Should I Self-Manage 11 Student Rentals to Save $~100k/Year…or Stay Focused on BRRRR?

Kyle Neff
  • Rental Property Investor
  • Cincinnati, OH
Posted

I own 11 student rentals (15 units) near the University of Cincinnati (~$600K gross rent annually). My current PM charges 10% of rents (~$60K), 75% of first month rent for new leases, 50% for renewals, and a 15% markup on maintenance/CapEx. Unit turns run $3K–$4K each, so with her markup my all-in annual PM cost is ~$112K (≈18–19% of gross). She’s been a solid partner for 6+ years and also brings me deals, but the numbers are starting to feel heavy.

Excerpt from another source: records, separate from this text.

(** * Skill scaffolding scripts: a shallow embedding

    Verification of the command line scripts under
    [skills/learning/scripts]: [create_skill.py], [implement_action.py],
    [search_skills.py] and [install_skill.py].  The functions are
    embedded; the argument parsing under [__main__], which hands the
    command line to them unchanged, is not.

    Modelling choices, all visible in the definitions below.

    - Text.  A Python [str] is a [string]: the sequence of its UTF-8
      bytes.  Whitespace and letter case are Python's on the ASCII range;
      bytes from 128 up are neither whitespace nor cased letters.
    - Paths.  [os.path.join] is the POSIX one, on strings.  A path is
      resolved to the list of its components, innermost first, the way
      [os.path.normpath] reads it: empty and [.] components are dropped
      and [..] steps to the parent.  Symbolic links are not modelled.
    - File tree.  A finite map from resolved paths to nodes; a regular
      file carries its content and its permission bits.  The process is
      the owner of every file and is not the superuser, so reading needs
      the bit 0o400 and writing the bit 0o200.
    - Effects.  Each script is a computation over the file tree that
      returns how it ended (normal return, uncaught exception,
      [sys.exit]), what it printed (one list entry per [print] call),
      and the tree it left behind. *)

From Stdlib Require Import ZArith NArith Ascii String List Bool Lia.
From stdpp Require Import base option strings gmap.

Local Open Scope Z_scope.

#[local] Arguments String.append : simpl nomatch.
#[local] Arguments Ascii.eqb : simpl never.
#[local] Arguments String.eqb : simpl never.

(** ** Text *)

Module Text.

(** The newline and the double quote, which a string literal cannot hold
    conveniently. *)
Definition nl : string := String "010"%char "".
Definition dq : string := String "034"%char "".

Definition code_of (c : ascii) : N := N_of_ascii c.

(** [str.isspace] on one character: tab, line feed, vertical tab, form
    feed, carriage return, the four separators 0x1c..0x1f, and space. *)
Definition isspace (c : ascii) : bool :=
  let n := code_of c in
  ((9 <=? n) && (n <=? 13) || (28 <=? n) && (n <=? 32))%N.

Definition islower (c : ascii) : bool :=
  let n := code_of c in ((97 <=? n) && (n <=? 122))%N.

Definition isupper (c : ascii) : bool :=
  let n := code_of c in ((65 <=? n) && (n <=? 90))%N.

Definition iscased (c : ascii) : bool := islower c || isupper c.

Definition upper (c : ascii) : ascii :=
  if islower c then ascii_of_N (code_of c - 32) else c.

Definition lower (c : ascii) : ascii :=
  if isupper c then ascii_of_N (code_of c + 32) else c.

(** [s.lstrip()] *)
Fixpoint lstrip (s : string) : string :=
  match s with
  | EmptyString => EmptyString
  | String c s' => if isspace c then lstrip s' else s
  end.

(** [s.rstrip()]: a character is dropped when it is whitespace and
    nothing survives to its right. *)
Fixpoint rstrip (s : string) : string :=
  match s with
  | EmptyString => EmptyString
  | String c s' =>
      match rstrip s' with
      | EmptyString => if isspace c then EmptyString else String c EmptyString
      | r => String c r
      end
  end.

(** [s.strip()] *)
Definition strip (s : string) : string := rstrip (lstrip s).

(** [s.startswith(p)] *)
Fixpoint startswith (s p : string) : bool :=
  match p, s with
  | EmptyString, _ => true
  | String _ _, EmptyString => false
  | String a p', String b s' => if Ascii.eqb a b then startswith s' p' else false
  end.

(** [needle in hay] *)
Fixpoint contains (needle hay : string) : bool :=
  startswith hay needle
  || match hay with
     | EmptyString => false
     | String _ hay' => contains needle hay'
     end.

(** [s.replace(old, new)] for one-character [old] and [new]. *)
Fixpoint replace_char (old new : ascii) (s : string) : string :=
  match s with
  | EmptyString => EmptyString
  | String c s' =>
      String (if Ascii.eqb c old then new else c) (replace_char old new s')
  end.

(** [s.title()]: a letter that follows a letter is lowered, any other
    letter is raised; [prev] tells whether the previous character was a
    letter. *)
Fixpoint title_from (prev : bool) (s : string) : string :=
  match s with
  | EmptyString => EmptyString
  | String c s' =>
      String (if prev then lower c else upper c) (title_from (iscased c) s')
  end.

Definition title (s : string) : string := title_from false s.

(** Text made of whitespace only. *)
Fixpoint all_space (s : string) : bool :=
  match s with
  | EmptyString => true
  | String c s' => isspace c && all_space s'
  end.

(** Text that does not begin with whitespace. *)
Definition clean_head (s : string) : bool :=
  match s with
  | EmptyString => true
  | String c _ => negb (isspace c)
  end.

(** The last character. *)
Fixpoint last_char (s : string) : option ascii :=
  match s with
  | EmptyString => None
  | String c EmptyString => Some c
  | String _ s' => last_char s'
  end.

End Text.

Import Text.

(** ** Extension inference ([implement_action.py], lines 23-28) *)

Definition script_ext (code : string) : string :=
  if startswith (strip code) "#!/usr/bin/env python"
     || startswith (strip code) "import "
  then ".py"
  else if startswith (strip code) "#!/usr/bin/env node"
          || startswith (strip code) "const "
  then ".js"
  else ".sh".




(** The extensions a script can get. *)
Definition is_ext (e : string) : Prop := e = ".py" \/ e = ".js" \/ e = ".sh".

(** ** Paths *)

Module Path.
(** commit: every Usage row gains in [used], and loses in [reserved],
    the sum of the deltas the reservation holds against it, and the
    reservation is marked COMMITTED. *)
Definition commit_claim (w : World) (reservation : ID) : Prop :=
  let w' := (commit w).2 in
  (forall u, u ∈ rows usages (session w) ->
     exists u', usage_by_id (session w') (u_id u) = Some u'
       /\ used_of u' = used_of u + delta_sum (session w) reservation (u_id u)
       /\ reserved_of u'
          = reserved_of u - delta_sum (session w) reservation (u_id u))
  /\ exists v, reservation_by_id (session w') reservation = Some v
       /\ v_status v = Some COMMITTED.

(** rollback: every Usage row loses in [reserved] the sum of the deltas
    the reservation holds against it, keeps [used], and the reservation
    is marked ROLLED_BACK. *)
Definition rollback_claim (w : World) (reservation : ID) : Prop :=
  let w' := (rollback w).2 in
  (forall u, u ∈ rows usages (session w) ->
     exists u', usage_by_id (session w') (u_id u) = Some u'
       /\ used_of u' = used_of u
       /\ reserved_of u'
          = reserved_of u - delta_sum (session w) reservation (u_id u))
  /\ exists v, reservation_by_id (session w') reservation = Some v
       /\ v_status v = Some ROLLED_BACK.
(** * ReplicateConstantsPass: a shallow embedding and its properties

    The pass of [tensorflow/core/common_runtime/replicate_constants_pass.cc]
    replicates small CPU-resident constants once per consumer device.  The
    development below embeds the graph data model, the helper functions of the
    anonymous namespace and [ReplicateConstantsPass::Run], and proves the
    behavioural properties of the rewrite. *)

From Stdlib Require Import ZArith String Ascii DecimalString DecimalPos DecimalN
  List Lia.
From Stdlib Require Import Sorting.Sorted Structures.OrderedTypeEx.
From stdpp Require Import base list strings.

Local Open Scope Z_scope.

(** ** Status values *)

Module Errors.

(** The error kinds the pass can surface. [NoAssignedDeviceError] is the
    [absl::AbortedError] raised by [GetDestinationCpuDevice];
    [MalformedDeviceNameError] is whatever
    [DeviceNameUtils::DeviceNameToCpuDeviceName] returns on failure;
    [MissingAttributeError] comes from [GetNodeAttr] and
    [MalformedTensorShapeError] from [TensorShape::BuildTensorShape]. *)
Inductive Error :=
  | NoAssignedDeviceError
  | MalformedDeviceNameError
  | MissingAttributeError
  | MalformedTensorShapeError.

Inductive Status :=
  | OkStatus
  | Failed (e : Error).

Inductive StatusOr (A : Type) :=
  | Ok (a : A)
  | Err (e : Error).
Arguments Ok {A} a.
Arguments Err {A} e.

#[global] Instance Error_eq_dec : EqDecision Error.
Proof. solve_decision. Defined.

End Errors.
Export Errors.

(** ** 64-bit limits used by the diagnostics *)

Definition INT64_MAX : Z := 2 ^ 63 - 1.
Definition INT64_MIN : Z := - 2 ^ 63.

(** Maximum size constant to replicate. *)
Definition kMaxSize : Z := 16.

(** ** Tensor shapes *)

(** The [tensor_shape] field of the "value" attribute: the declared
    dimension sizes, in order. *)
Definition TensorShapeProto := list Z.
Lemma onmessage_batch_resolves (currentTime : Q)
    (handler : FunctionCall -> completion value)
    (fcs : list FunctionCall) (results : list value) (c : t) :
  onToolCall (config c) = Some handler ->
  sessionPromise c = Some Fulfils ->
  resolves handler fcs results ->
  onmessage currentTime (tool_call_batch fcs) c
  = (Normal tt, c,
     (map CallOnToolCall fcs
        ++ [SendToolResponse (responses_with result_of fcs results)])%list).
Proof.
  intros Hh Hs Hres. rewrite onmessage_tool_call_batch.
  unfold bind at 1.
  rewrite (run_functionCalls_resolves handler fcs results [] c Hh Hres).
  cbv [bind get]. rewrite Hs. reflexivity.
Qed.

Lemma onmessage_batch_rejects (currentTime : Q)
    (handler : FunctionCall -> completion value)
    (before after : list FunctionCall) (fc : FunctionCall)
    (results : list value) (e : error) (c : t) :
  onToolCall (config c) = Some handler ->
  resolves handler before results ->
  handler fc = Throw e ->
  onmessage currentTime (tool_call_batch (before ++ fc :: after)) c
  = (Throw e, c, map CallOnToolCall (before ++ [fc])).
Proof.
  intros Hh Hres He. rewrite onmessage_tool_call_batch.
  unfold bind at 1.
  rewrite (run_functionCalls_rejects handler before after fc results e [] c
             Hh Hres He).
  reflexivity.
Qed.

Lemma responses_with_length (f : value -> value) (fcs : list FunctionCall)
    (results : list value) :
  List.length fcs = List.length results ->
  List.length (responses_with f fcs results) = List.length fcs.
Proof.
  intros H. unfold responses_with.
  rewrite length_map, length_combine, <- H. apply Nat.min_id.
Qed.

Lemma responses_with_ids (f : value -> value) (fcs : list FunctionCall)
    (results : list value) :
  List.length fcs = List.length results ->
  map id (responses_with f fcs results) = map fc_id fcs
  /\ map name (responses_with f fcs results) = map fc_name fcs.
Proof.
  revert results. induction fcs as [| fc fcs IH]; intros [| v results] H;
    try discriminate.
  - split; reflexivity.
  - injection H as H. destruct (IH results H) as [H1 H2].
    unfold responses_with in *. cbn [combine map fst snd id name].
    rewrite H1, H2. split; reflexivity.
Qed.
Lemma runCallback_wf fuel u r s :
  wf s → (length (heap s) ≤ fuel)%nat →
  okm to_wf s (runCallback fuel u r).
Proof.
  intros W Hf. unfold runCallback.
  destruct (customs s !! u) as [cu|] eqn:Hu.
  2:{ unfold okm, bind, getCustom. now rewrite Hu. }
  eapply wfm_bind_Ret; [apply (getCustom_Ret _ _ _ Hu)|].
  destruct (uRegs cu !! r) as [[[child parent]|]|] eqn:Hr; try exact W.
  pose proof (wf_regs _ W u cu r parent child Hu Hr) as Hp.
  destruct (callStop_Ret {| stopOwner := u; stopReg := r |} s)
    as (b & s1 & Hrun & Ht); [simpl; eapply lookup_lt_Some; eauto|].
  eapply wfm_bind_Ret; [exact Hrun|].
  apply cancel_for_parent_wf.
  - apply (touch_wf _ _ W Ht).
  - apply (pending_touch _ _ _ _ Ht Hp).
  - rewrite (touch_len _ _ Ht). exact Hf.
Qed.

Lemma fireTimer_wf fuel t s :
  wf s → (length (heap s) ≤ fuel)%nat → okm to_wf s (fireTimer fuel t).
Proof.
  intros W Hf. unfold fireTimer. apply wfm_bind_get.
  destruct (timers s !! t) as [tm|] eqn:Ht; [|exact W].
  destruct (tactive tm && bool_decide (twhen tm ≤ now s)) eqn:Hb; [|exact W].
  apply andb_true_iff in Hb as [Ha _].
  eapply wfm_bind_Ret; [reflexivity|].
  set (s1 := setTimers _ s).
  assert (W1 : wf s1).
  { apply (wf_env s); simpl; auto; try apply W; eauto.
    - rewrite length_insert. lia.
    - intros t' tm' Ht'. destruct (decide (t' = t)) as [->|Hne].
      + rewrite (lookup_insert_same _ _ _ _ Ht) in Ht'. injection Ht' as <-.
        exists tm. simpl. split; [assumption|]. split; [reflexivity|].
        discriminate.
      + rewrite list_lookup_insert_ne in Ht' by congruence. eauto. }
  destruct (wf_active _ W t tm Ht Ha) as (n & Hn & Htn).
  change (timerCtx_cancel fuel (tnode tm) true (Some DeadlineExceeded) (tcause tm))
    with (canceler_cancel fuel (cancelerTimer (tnode tm)) true
            (Some DeadlineExceeded) (tcause tm)).
  apply (canceler_cancel_wf fuel (cancelerTimer (tnode tm)) true _ _ s1 W1).
  - exists n. split; [exact Hn|]. simpl. unfold timer_of in Htn.
    destruct (ext n); try discriminate. reflexivity.
  - simpl. lia.
  - now left.
Qed.

Lemma newCustom_wf cu s :
  wf s → uRegs cu = [] →
  (∀ p, uValue cu cancelCtxKey = acancelCtx p → (p < length (heap s))%nat) →
  okm to_wf s (newCustom cu).
Proof.
  intros W Hr Hkey. apply (wfm_Ret _ _ (length (customs s)) _ eq_refl).
  apply (wf_env s); simpl; auto; try apply W; eauto.
  - rewrite length_app. lia.
  - intros u cu0 Hu. exists cu0. split; [now apply lookup_app_l_Some | auto].
  - intros u cu' p Hu. apply lookup_app_Some in Hu as [Hu | [_ Hu]].
    + apply (wf_customs _ W u cu' p Hu).
    + apply list_lookup_singleton_Some in Hu as [_ <-]. apply Hkey.
  - intros u cu' r parent child Hu Hr'.
    apply lookup_app_Some in Hu as [Hu | [_ Hu]].
    + apply (wf_regs _ W u cu' r parent child Hu Hr').
    + apply list_lookup_singleton_Some in Hu as [_ <-].
      rewrite Hr in Hr'. discriminate.
Qed.

Lemma wf_close_ext s d :
  wf s → (∀ q, d ≠ chanOf q) → wf (setClosed (d :: closed s) s).
Proof.
  intros W Hd. apply (wf_env s); simpl; auto; try apply W; eauto.
  - intros q Hq. apply elem_of_cons in Hq as [Hq | Hq]; [|assumption].
    exfalso. apply (Hd q). congruence.
  - intros d0. destruct d0; simpl; auto; rewrite !bool_decide_eq_true;
      intros Hin; now right.
Qed.

Lemma endCustom_wf u e s :
  wf s →
  (∀ cu d q, customs s !! u = Some cu → uDone cu = Some d → d ≠ chanOf q) →
  okm to_wf s (endCustom u e).
Proof.
  intros W Hext. unfold endCustom.
  destruct (customs s !! u) as [cu|] eqn:Hu.
  2:{ unfold okm, bind, getCustom. now rewrite Hu. }
  eapply wfm_bind_Ret; [apply (getCustom_Ret _ _ _ Hu)|].
  destruct (uErr cu); [exact W|].
  eapply wfm_bind_Ret; [reflexivity|].
  set (s1 := setCustoms _ s).
  assert (W1 : wf s1).
  { assert (Hinv : ∀ u0 cu0', customs s1 !! u0 = Some cu0' →
              ∃ cu0, customs s !! u0 = Some cu0 ∧ uValue cu0' = uValue cu0
                     ∧ uRegs cu0' = uRegs cu0).
    { intros u0 cu0' Hu0. simpl in Hu0. destruct (decide (u0 = u)) as [->|Hne].
      - rewrite (lookup_insert_same _ _ _ _ Hu) in Hu0. injection Hu0 as <-.
        exists cu. auto.
      - rewrite list_lookup_insert_ne in Hu0 by congruence. eauto. }
    apply (wf_env s); simpl; auto; try apply W; eauto.
    - rewrite length_insert. lia.
    - intros u0 cu0 Hu0. destruct (decide (u0 = u)) as [->|Hne].
      + rewrite Hu in Hu0. injection Hu0 as <-.
        rewrite (lookup_insert_same _ _ _ _ Hu). eauto.
      + rewrite list_lookup_insert_ne by congruence. eauto.
    - intros u0 cu0' p Hu0 Hv. destruct (Hinv u0 cu0' Hu0) as (cu0 & Hu00 & Ev & _).
      apply (wf_customs _ W u0 cu0 p Hu00). congruence.
    - intros u0 cu0' r parent child Hu0 Hr.
      destruct (Hinv u0 cu0' Hu0) as (cu0 & Hu00 & _ & Er).
      rewrite Er in Hr. apply (wf_regs _ W u0 cu0 r parent child Hu00 Hr). }
  destruct (uDone cu) as [d|] eqn:Hd; [|exact W1].
  apply (wfm_Ret _ _ tt _ eq_refl).
  destruct (is_closed s1 d); [exact W1|].
  apply wf_close_ext; [exact W1|]. intros q. apply (Hext cu d q eq_refl Hd).
Qed.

If I keep her full-service, I free up my time for acquisitions and BRRRR but eat the $112K/year. If I go Hybrid (self-manage ops/CapEx, she just does leasing/renewals at $750 each), my PM cost drops to ~$25K. That saves ~$90K (after-tax, about $70K), while keeping leasing off my plate. If I go Full self-manage, I’d save ~$112K gross (~$90K net after tax), but it could mean 15–20 hrs/week in management, plus seasonal spikes — and that’s time I’d otherwise spend sourcing or managing BRRRR rehabs.

Here’s the tension: One BRRRR deal in my market creates ~$75K in forced equity. If taking management in-house costs me even one deal per year, the extra savings disappear. If it costs me two deals, Hybrid actually wins out.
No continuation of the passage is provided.